Vaccinations. Or as they’re known by medical professionals, “pokey ouchie boo boos” are an important step for any traveler and today I am officially swimming with Hep. A, Hep. B, Polio and*Tetanus-diphtheria. My arms are aching but that just means that I’m alive to feel it and one step closer to exploring this world with my man! 

I don’t know if this is the Polio talking, but I feel so good! Steps like these really put an exclamation point on a long, run-on sentence on years worth of  research and doubt. “What the hell is the Yellow Fever belt? Are we going there? Do we get that?” We didn’t get that, but I am confident in our vaccination choices and only have 2 more jabs to go! Noah’s got 5, hahaha!!

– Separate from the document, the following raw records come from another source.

(* ===== verification/Error.v ===== *)
(** * Errors and the forms of names (taquba/src/error.rs)

    The [Error] of every operation, which of its values are permanent, and the
    [Form] check behind queue names and caller-supplied ids. *)
From S2P Require Import Prelude Bytes.

(** ** Errors of the libraries

    What the sources inspect of the errors of SlateDB, of the object store and of
    MessagePack: the kind of a store error, and whether an object is missing. *)
Inductive ErrorKind := TransactionKind | DataKind | OtherKind.
Record SlateError := mkSlateError { slate_kind : ErrorKind; slate_message : string }.
Inductive ObjectStoreError := NotFound | OtherObjectStoreError (message : string).

#[global] Instance ErrorKind_eq_dec : EqDecision ErrorKind.
Proof. solve_decision. Defined.

(** A violation of a [Form]. A [char] is its code point. *)
Inductive FormError :=
| Empty
| TooLong (max : nat)
| InvalidStart (character : Z)
| InvalidCharacter (character : Z).

Inductive Error :=
| Storage (e : SlateError)
| Deserialization (message : string)
| JobNotFound (id : string)
| InvalidState
| ClaimLost
| CancelRequested
| ConflictingKvEffect (key : bytes)
| KvCompareFailed (key : bytes)
| KvValueTooLarge (size max : nat)
| InvalidId (id : string) (reason : FormError)
| DuplicateJobId (id : string)
| SignalWaitWithoutRunAt
| CountWaitWithoutRunAt
| CountWaiterExists (count waiter : string)
| InvalidQueueName (queue : string) (reason : FormError)
| PayloadStoreError (e : ObjectStoreError)
| PayloadMissing (id : string)
| StoreNotInitialized (path : string)
| InvalidStoreUrl (url : string) (source : string)
| InboxStore (e : ObjectStoreError)
| InboxPathWithinQueue (path queue_path : string)
(** Two values the Rust type does not have: an [expect] that panicked, and a loop
    that did not end within its fuel. The theorems of the loops exclude the
    second. *)
| Panicked
| Unfinished.

Abbreviation Result A := (result Error A).

(** [Error::is_permanent]: a retry of the same call cannot succeed. *)
Definition is_permanent (e : Error) : bool :=
  match e with
  | Deserialization _ | JobNotFound _ | InvalidState | ClaimLost | CancelRequested
  | KvValueTooLarge _ _ | ConflictingKvEffect _ | InvalidId _ _ | DuplicateJobId _
  | SignalWaitWithoutRunAt | CountWaitWithoutRunAt | CountWaiterExists _ _
  | InvalidQueueName _ _ | PayloadMissing _ | InvalidStoreUrl _ _
  | InboxPathWithinQueue _ _ | Panicked | Unfinished => true
  | Storage _ | KvCompareFailed _ | PayloadStoreError _ | StoreNotInitialized _
  | InboxStore _ => false
  end.

(** ** Characters

    [str::chars] of the UTF-8 bytes of a [String]: the code point of each byte
    sequence. On bytes that are not UTF-8, which no [String] holds, a byte that
    begins no sequence stands for itself. *)
Definition decode_char (l : bytes) : option (Z * bytes) :=
  match l with
  | [] => None
  | b :: l1 =>
      match l1 with
      | c :: l2 =>
          if in_range 194 223 b && cont_byte c
          then Some (((b - 192) * 64 + (c - 128))%Z, l2)
          else match l2 with
          | d :: l3 =>
              if in_range 224 239 b && cont_byte c && cont_byte d
                 && negb ((b =? 224)%Z && (c <? 160)%Z)
              then Some (((b - 224) * 4096 + (c - 128) * 64 + (d - 128))%Z, l3)
              else match l3 with
              | e :: l4 =>
                  if in_range 240 244 b && cont_byte c && cont_byte d && cont_byte e
                     && negb ((b =? 240)%Z && (c <? 144)%Z)
                  then Some (((b - 240) * 262144 + (c - 128) * 4096 + (d - 128) * 64
                              + (e - 128))%Z, l4)
                  else Some (b, l1)
              | [] => Some (b, l1)
              end
          | [] => Some (b, l1)
          end
      | [] => Some (b, l1)
      end
  end.

Fixpoint decode_chars (fuel : nat) (l : bytes) : list Z :=
  match fuel with
  | O => []
  | S fuel =>
      match decode_char l with
      | None => []
      | Some (c, l) => c :: decode_chars fuel l
      end
  end.

(** Every character takes a byte, so the length is enough fuel. *)
Definition chars (s : string) : list Z := decode_chars (str_len s) (as_bytes s).

(** [char::is_ascii_alphanumeric]. *)
Definition is_ascii_alphanumeric (c : Z) : bool :=
  in_range 48 57 c || in_range 65 90 c || in_range 97 122 c.

(** ** Forms *)

(** The form of a name: its greatest length, the characters it can start with
    and the characters it consists of. *)
Record Form := mkForm {
  form_max : nat;
  form_start : option (Z → bool);
  form_characters : Z → bool;
}.

(** [Form::id]: [\[A-Za-z0-9_-\]] up to [max] bytes. *)
Definition form_id (max : nat) : Form :=
  mkForm max None (λ c, is_ascii_alphanumeric c || bool_decide (c ∈ [95; 45]%Z)).

(** [Iterator::find]. *)
Fixpoint list_find_first {A} (p : A → bool) (l : list A) : option A :=
  match l with [] => None | x :: l => if p x then Some x else list_find_first p l end.

Lemma list_find_first_Some {A} (P : A → bool) l a : list_find_first P l = Some a → a ∈ l ∧ P a = true.
Proof.
  induction l as [|x l IH]; cbn; [done|]. destruct (P x) eqn:E; [intros [= ->]; split; [by left|done]|].
  intros [? ?]%IH. split; [by right|done].
Qed.

(** [Form::check]. *)
Definition form_check (f : Form) (value : string) : result FormError () :=
  match chars value with
  | [] => Err Empty
  | first :: _ =>
      if decide (form_max f < str_len value) then Err (TooLong (form_max f))
      else if match form_start f with Some start => negb (start first) | None => false end
      then Err (InvalidStart first)
      else match list_find_first (λ c, negb (form_characters f c)) (chars value) with
           | Some character => Err (InvalidCharacter character)
           | None => Ok ()
           end
  end.

(** ** Properties *)

Lemma list_find_first_None {A} (p : A → bool) l :
  list_find_first p l = None ↔ ∀ x, x ∈ l → p x = false.
Proof.
  induction l as [|x l IH]; cbn; [split; set_solver|].
  destruct (p x) eqn:E.
  - split; [done|]. intros H. rewrite H in E by set_solver. done.
  - rewrite IH. split; intros H y Hy; [apply elem_of_cons in Hy as [->|?]; auto|].
    apply H. set_solver.
Qed.

Lemma decode_char_ascii l c l' :
  decode_char l = Some (c, l') → in_range 0 127 c = true → l = c :: l'.
Proof.
  unfold decode_char. intros H Hc. repeat case_match; simplify_eq; try done;
    unfold in_range, cont_byte in *; lia.
Qed.

Lemma decode_char_of_ascii b l :
  in_range 0 127 b = true → decode_char (b :: l) = Some (b, l).
Proof.
  unfold decode_char. intros H. repeat case_match; try done;
    unfold in_range, cont_byte in *; lia.
Qed.

(** A text whose characters are ASCII has one byte per character. *)
Lemma decode_chars_ascii fuel l :
  length l ≤ fuel →
  (∀ c, c ∈ decode_chars fuel l → in_range 0 127 c = true) → decode_chars fuel l = l.
Proof.
  revert l. induction fuel as [|fuel IH]; intros l Hlen Hc.
  { by destruct l; [|cbn in Hlen; lia]. }
  cbn in *. destruct (decode_char l) as [[c l']|] eqn:E.
  - apply decode_char_ascii in E as ->; [|apply Hc; set_solver].
    cbn in Hlen. f_equal. apply IH; [lia|]. set_solver.
  - destruct l as [|b l]; [done|]. unfold decode_char in E. repeat case_match; done.
Qed.

Lemma decode_chars_of_ascii l :
  forallb (in_range 0 127) l = true → decode_chars (length l) l = l.
Proof.
  induction l as [|b l IH]; cbn [length decode_chars]; [done|].
  cbn [forallb]. intros [Hb Hl]%andb_prop. rewrite decode_char_of_ascii by done.
  f_equal. auto.
Qed.

(** A form whose characters are ASCII: what a checked value satisfies. *)
Lemma form_check_ascii f s :
  (∀ c, form_characters f c = true → in_range 0 127 c = true) →
  form_check f s = Ok () ↔
  str_len s ≠ 0 ∧ str_len s ≤ form_max f ∧
  Forall (λ c, form_characters f c = true) (as_bytes s) ∧
  (∀ start c, form_start f = Some start → head (as_bytes s) = Some c → start c = true).
Proof.
  intros Hascii. unfold form_check, str_len.
  assert (Hchars : Forall (λ c, form_characters f c = true) (as_bytes s) →
    chars s = as_bytes s).
  { intros Hall. apply decode_chars_of_ascii, Is_true_eq_true, forallb_True.
    eapply Forall_impl; [exact Hall|]. cbn. intros c Hc. apply Is_true_eq_left. auto. }
  split.
  - destruct (chars s) as [|first cs] eqn:E; [done|].
    case_decide as Hmax; [done|]. match goal with |- (if ?b then _ else _) = _ → _ => destruct b eqn:Es end; [done|].
    destruct (list_find_first _ _) eqn:Ef; [done|]. intros _.
    rewrite list_find_first_None in Ef.
    assert (Hall : ∀ c, c ∈ chars s → form_characters f c = true).
    { intros c Hc. rewrite E in Hc. specialize (Ef c Hc). by destruct (form_characters f c). }
    assert (Hs : chars s = as_bytes s).
    { apply decode_chars_ascii; [done|]. intros c Hc. auto. }
    rewrite Hs in E. rewrite E in Hs, Hmax |- *. cbn [length] in *.
    split_and!; [done|lia| |].
    + apply Forall_forall. intros c Hc. apply Hall. by rewrite Hs.
    + intros start c Hst [= <-]. rewrite Hst in Es. by destruct (start first).
  - intros (Hne & Hmax & Hall & Hst). rewrite Hchars by done.
    destruct (as_bytes s) as [|first cs] eqn:E; [done|].
    rewrite decide_False by lia.
    destruct (form_start f) as [start|].
    + rewrite (Hst start first) by done. cbn [negb].
      rewrite (proj2 (list_find_first_None _ _)); [done|].
      intros c Hc. rewrite Forall_forall in Hall. by rewrite Hall.
    + rewrite (proj2 (list_find_first_None _ _)); [done|].
      intros c Hc. rewrite Forall_forall in Hall. by rewrite Hall.
Qed.
(* ===== verification/Monad.v ===== *)
(** * Fallible state passing

    [M S A] is a computation over a state [S] that returns an [A] or an error; the
    state of a computation that fails is dropped, as a transaction that fails is. *)
From S2P Require Import Prelude Error.

Definition M (S A : Type) : Type := S → Result (A * S).

#[global] Instance M_ret {S} : MRet (M S) := λ A a s, Ok (a, s).
#[global] Instance M_bind {S} : MBind (M S) :=
  λ A B f m s, match m s with Ok (a, s) => f a s | Err e => Err e end.

Definition raise {S A} (e : Error) : M S A := λ _, Err e.
Definition gets {S A} (f : S → A) : M S A := λ s, Ok (f s, s).
Definition modify {S} (f : S → S) : M S () := λ s, Ok (tt, f s).
(** A fallible computation that reads the state and leaves it. *)
Definition reads {S A} (f : S → Result A) : M S A := λ s, a ← f s; Ok (a, s).
(** A fallible value. *)
Definition of_result {S A} (r : Result A) : M S A := λ s, a ← r; Ok (a, s).

(** [for x in l]: the first error ends the loop. *)
Fixpoint for_each {S A} (f : A → M S ()) (l : list A) : M S () :=
  match l with
  | [] => mret tt
  | a :: l => f a ≫= λ _, for_each f l
  end.

Lemma M_bind_Ok {S A B} (m : M S A) (f : A → M S B) s r :
  (m ≫= f) s = Ok r ↔ ∃ a s', m s = Ok (a, s') ∧ f a s' = Ok r.
Proof. unfold mbind, M_bind. destruct (m s) as [[a s']|e]; naive_solver. Qed.

Lemma M_ret_Ok {S A} (a : A) (s : S) r : (mret a : M S A) s = Ok r ↔ r = (a, s).
Proof. unfold mret, M_ret. naive_solver. Qed.

Lemma gets_Ok {S A} (f : S → A) s r : gets f s = Ok r ↔ r = (f s, s).
Proof. unfold gets. naive_solver. Qed.
Lemma modify_Ok {S} (f : S → S) s r : modify f s = Ok r ↔ r = (tt, f s).
Proof. unfold modify. naive_solver. Qed.
Lemma raise_Ok {S A} e s (r : A * S) : raise e s = Ok r ↔ False.
Proof. unfold raise. naive_solver. Qed.
Lemma reads_Ok {S A} (f : S → Result A) s r :
  reads f s = Ok r ↔ ∃ a, f s = Ok a ∧ r = (a, s).
Proof. unfold reads. rewrite bind_Ok. naive_solver. Qed.
Lemma of_result_Ok {S A} (x : Result A) (s : S) r :
  of_result x s = Ok r ↔ ∃ a, x = Ok a ∧ r = (a, s).
Proof. unfold of_result. rewrite bind_Ok. naive_solver. Qed.

(** A loop that succeeds preserves what each of its iterations preserves. *)
Lemma for_each_ind {S A} (P : S → Prop) (f : A → M S ()) l s r :
  for_each f l s = Ok r → P s →
  (∀ a s r, a ∈ l → f a s = Ok r → P s → P r.2) → P r.2.
Proof.
  revert s. induction l as [|a l IH]; cbn; intros s.
  - rewrite M_ret_Ok. by intros ->.
  - rewrite M_bind_Ok. intros (u & s' & Hf & Hl) HP Hstep.
    eapply IH; [exact Hl|..].
    + by apply (Hstep a s (u, s')); [set_solver|..].
    + intros b s1 r1 ?. apply Hstep. set_solver.
Qed.

(** Inverts a computation that succeeded, step by step. *)
Ltac inv_m_step :=
  match goal with
  | H : (_ ≫= _) _ = Ok _ |- _ =>
      apply M_bind_Ok in H; let E := fresh "E" in destruct H as (? & ? & E & H)
  | H : mret _ _ = Ok _ |- _ => apply M_ret_Ok in H
  | H : gets _ _ = Ok _ |- _ => apply gets_Ok in H
  | H : modify _ _ = Ok _ |- _ => apply modify_Ok in H
  | H : raise _ _ = Ok _ |- _ => apply raise_Ok in H; destruct H
  | H : reads _ _ = Ok _ |- _ =>
      apply reads_Ok in H; let E := fresh "E" in destruct H as (? & E & H)
  | H : of_result _ _ = Ok _ |- _ =>
      apply of_result_Ok in H; let E := fresh "E" in destruct H as (? & E & H)
  | H : _ ≫= _ = Ok _ |- _ =>
      apply bind_Ok in H; let E := fresh "E" in destruct H as (? & E & H)
  | H : Ok _ = Ok _ |- _ => injection H as H
  | H : Err _ = Ok _ |- _ => discriminate H
  end.
Ltac inv_m := repeat (inv_m_step; simplify_eq/=).

(** ** Calls on process state

    [IO W A] is a call that changes the state [W] of the process and returns an
    [A] or an error. Unlike a transaction, what a call did before it failed
    stays done. *)
Definition IO (W A : Type) : Type := W → Result A * W.

#[global] Instance IO_ret {W} : MRet (IO W) := λ A a w, (Ok a, w).
#[global] Instance IO_bind {W} : MBind (IO W) :=
  λ A B f m w, match m w with (Ok a, w) => f a w | (Err e, w) => (Err e, w) end.

Definition io_err {W A} (e : Error) : IO W A := λ w, (Err e, w).
Definition io_gets {W A} (f : W → A) : IO W A := λ w, (Ok (f w), w).
Definition io_modify {W} (f : W → W) : IO W () := λ w, (Ok tt, f w).
Definition io_state {W A} (f : W → A * W) : IO W A := λ w, let '(a, w) := f w in (Ok a, w).
Definition io_result {W A} (r : Result A) : IO W A := λ w, (r, w).
(** The outcome of a call as a value: the caller continues on an error. *)
Definition io_try {W A} (m : IO W A) : IO W (Result A) := λ w, let '(r, w) := m w in (Ok r, w).

(** [for x in l] with [?]. *)
Fixpoint io_for_each {W A} (f : A → IO W ()) (l : list A) : IO W () :=
  match l with
  | [] => mret tt
  | a :: l => f a ≫= λ _, io_for_each f l
  end.

Fixpoint io_mapM {W A B} (f : A → IO W B) (l : list A) : IO W (list B) :=
  match l with
  | [] => mret []
  | a :: l => b ← f a; bs ← io_mapM f l; mret (b :: bs)
  end.

(** A call preserves [I], whether it succeeds or not. *)
Definition preserves {W A} (I : W → Prop) (m : IO W A) : Prop := ∀ w, I w → I (m w).2.

Section preserves.
  Context {W : Type} (I : W → Prop).

Lemma preserves_ret {A} (a : A) : preserves I (mret a).
Proof. by intros w. Qed.
Lemma preserves_err {A} e : preserves I (io_err e : IO W A).
Proof. by intros w. Qed.
Lemma preserves_gets {A} (f : W → A) : preserves I (io_gets f).
Proof. by intros w. Qed.
Lemma preserves_result {A} (r : Result A) : preserves I (io_result r).
Proof. by intros w. Qed.
Lemma preserves_modify f : (∀ w, I w → I (f w)) → preserves I (io_modify f).
Proof. intros H w. apply H. Qed.
Lemma preserves_bind {A B} (m : IO W A) (f : A → IO W B) :
  preserves I m → (∀ a, preserves I (f a)) → preserves I (m ≫= f).
Proof.
  intros Hm Hf w Hw. unfold mbind, IO_bind. specialize (Hm w Hw).
  destruct (m w) as [[a|e] w']; [by apply Hf|done].
Qed.
Lemma preserves_try {A} (m : IO W A) : preserves I m → preserves I (io_try m).
Proof. intros Hm w Hw. unfold io_try. specialize (Hm w Hw). by destruct (m w). Qed.
Lemma preserves_for_each {A} (f : A → IO W ()) l :
  (∀ a, preserves I (f a)) → preserves I (io_for_each f l).
Proof. intros Hf. induction l; cbn; [apply preserves_ret|by apply preserves_bind]. Qed.
Lemma preserves_mapM {A B} (f : A → IO W B) l :
  (∀ a, preserves I (f a)) → preserves I (io_mapM f l).
Proof.
  intros Hf. induction l; cbn; [apply preserves_ret|].
  apply preserves_bind; [done|]. intros b. apply preserves_bind; [done|].
  intros bs. apply preserves_ret.
Qed.
End preserves.

Create HintDb preserves.
#[export] Hint Resolve preserves_ret preserves_err preserves_gets preserves_result
  preserves_try preserves_for_each preserves_mapM : preserves.

Lemma IO_bind_Ok {W A B} (m : IO W A) (f : A → IO W B) w b w' :
  (m ≫= f) w = (Ok b, w') ↔ ∃ a w1, m w = (Ok a, w1) ∧ f a w1 = (Ok b, w').
Proof.
  unfold mbind, IO_bind. destruct (m w) as [[a|e] w1].
  - split; [by exists a, w1|]. by intros (? & ? & [= -> ->] & ?).
  - split; [done|]. by intros (? & ? & ? & ?).
Qed.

* August 2013 Update: Eff Tetanus. A few hours after I wrote this my arm started aching and it felt like I took the full force of a Mack truck in my right arm. I was in constant pain and couldn’t work, sleep, drive or function normally for 8 days. I’m now convinced that having tetanus is the slowest, most painful way to go out.

We Can Do It!

I do not have buyer’s remorse’s where my shots are concerned but when it’s all said and done we’re looking at $1,500 out of pocket and that’s pretty annoying. I say buyer’s remorse because it is very much a sell. I sat in that little dark office and there were malaria pills on display, steri pens, bottles of deet. She handed me a price-guide that covers all the shots they offer and at the bottom were things like inflatable neck pillows and luggage straps. You come for the shots, but stay for the $30.00 mini hair dryer! This is like a medical Wal-mart.

My nurse was very sweet and surprisingly not trying to give me a hard sell when I said I’d opt out of taking Malaria pills here in the states but she still managed to be both informative and scary. Noah was scheduled to be there with me at this consultation but couldn’t because of an important meeting at work and I’m so glad he wasn’t there (there are no coincidences) so my job is to now soft-ball what I learned in that office to him. Love you Noah, but we’d leave that office and you’d be convinced that you have all the symptoms of Japanese Encephalitis.

Don’t get me wrong, I don’t wanna play around with our health and there are still some shots we plan to get, just not here. Time and time again I am shocked at how cheap medical care is in a place like South East Asia (our second stop) and I’m so thankful to the travelers that have gone before us and shared their stories of Medical Tourism. When I first thought of getting shots abroad, images of rusty scalpels and foot peddled drills came to mind (ya’know, like a dentist? Nightmare scenarios don’t always make sense)  but after years of reading about other long term traveler experiences and hearing first hand about the care, cost and facilities (via the panels at Meet, Plan, Go  and travel blogs) I am so glad they set me straight! I’m frankly a little embarrassed that I equated cheaper with dirty and not up to par. It’s pure habit to think that country xyz isn’t America A-ok. Like generic cereal to name brand stuff! In the end, it’s all same, same.

To test the same-same theory though (I have a tendency to not believe everything I read or hear.) I made sure to ask my nurse about getting Japanese Encephalitis (JE) over in Bangkok and asked if the same strain is administered everywhere in the world. It is. So, it looks like we’ll be getting “ouchie boo booed” a few more times on the road.

For comparison sake, if we were going to get JE here it would cost us $1,200. But, because we’re overcoming our  “brand x” fears we’ll be getting poked in Bangkok (Phrasing!)  for a mere $60.00.

With that savings of $1,140 we’ll be able to stay in this beach-front bungalow for 81 days in the low season.

And lastly, just because I like to beat a dead horse, I’ll use Johnny Vagabond’s post,“How I saved hundreds on travel shots “ vs. the price guide I received from the Health clinic today:

Granted, his numbers are from 2010 so we’ll add for inflation but… dammit, in mid thought I’m regretting getting so many shots here. I’ll just chalk that up to Hep. A talking because what’s done is done and a side-effect of these shots is that I’m now immune to my own self-doubt! In just a mere 7 months we’ll be (healthily) strolling along the white sand beaches and I couldn’t feel more blessed. On to the next adventure!